Darling Companion is a pleasant little movie about a simple little subject from the beginning to the end.
Written and directed by Lawrence Kasdan, this movie can be added to his other movies, such as the 1981 Body Heat, the 1983 The Big Chill, and the 1991 Grand Canyon, among many others.
It stars Diane Keaton, Kevin Kline, Dianne Wiest, Richard Jenkins, and Sam Shephard, and it is about a lovable dog that goes missing and all the problems that causes.
When the movie opens, Beth and her daughter Grace are returning home from the airport when Beth orders Grace to stop the car on the freeway, because she saw something on the side of the road.
What Beth saw was a dog, and to make a long story short, after a veterinarian says there is nothing wrong with him that a few good meals and a bath won’t fix, Beth decides to keep the dog and names him Freeway.
Beth tells her reluctant husband, Joseph, “He’s not mine.
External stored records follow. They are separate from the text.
(** After the write of a 201 answer the table holds a record of [f] with the
    new code, and no record is stamped later than it was before or than the
    write. *)
Lemma written_table f code stamp t t' :
  (t' = sql.insert f code stamp t
   \/ (exists r, sql.select_by_full_url f t = Some r)
      /\ t' = sql.update code stamp f t) ->
  (forall row, In row t -> created_at row <= stamp) ->
  (exists row, In row t' /\ short_url row = code)
  /\ (forall row, In row t' -> created_at row <= stamp).
Proof.
  intros [->|[[r Hr] ->]] Hstamp.
  - unfold sql.insert. split.
    + eexists. split; [apply in_or_app; right; left; reflexivity | reflexivity].
    + intros row Hin. apply in_app_or in Hin as [Hin|[<-|[]]]; simpl; [auto | lia].
  - apply select_by_full_url_some in Hr as [Hin Hfu]. split.
    + exists (Row (id r) (full_url r) code stamp). split; [|reflexivity].
      unfold sql.update. apply in_map_iff. exists r. split; [|exact Hin].
      apply String.eqb_eq in Hfu. now rewrite Hfu.
    + intros row Hrow. apply update_in in Hrow as [[Hrow _]|(old & _ & _ & ->)];
        simpl; [auto | lia].
Qed.

Lemma redirect_error_none short now t :
  sql.select_by_short_url short t = None -> redirect_error short now t = None.
Proof. intros H. unfold redirect_error. now rewrite H. Qed.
I’m just going to find him a home.”
Well, you can guess how that works out, can’t you?
Sure enough, a year later, everybody is at the vacation home in the mountains of Beth and Joseph, where Grace is getting married, and Freeway is still a part of the family.
So, Joseph is out in the woods taking Freeway for a walk when Freeway spots a deer and runs off after it.
Freeway doesn’t come back, Beth blames Joseph for losing the dog while Joseph was talking on his phone, and this disrupts everybody’s plans for going back to their homes after the wedding, because now they all decide to stay until Freeway can be found.
Everybody includes Beth and Joseph, Joseph’s sister Penny, Penny’s grown son Bryan and her new boyfriend Russell, a young woman who “sees things,” because her mother was a gypsy and her father was a yogi, and even the local sheriff.
Well, now the story isn’t so much a story about a missing dog, but a story about the relationships of three sets of couples, some good and some not so good.
Darling Companion is like a shaggy dog story, which means that you either enjoyed all the details as it gets to the end or else the end itself was just as enjoyable.
I’m Dan Culberson and this is “Hotshots.”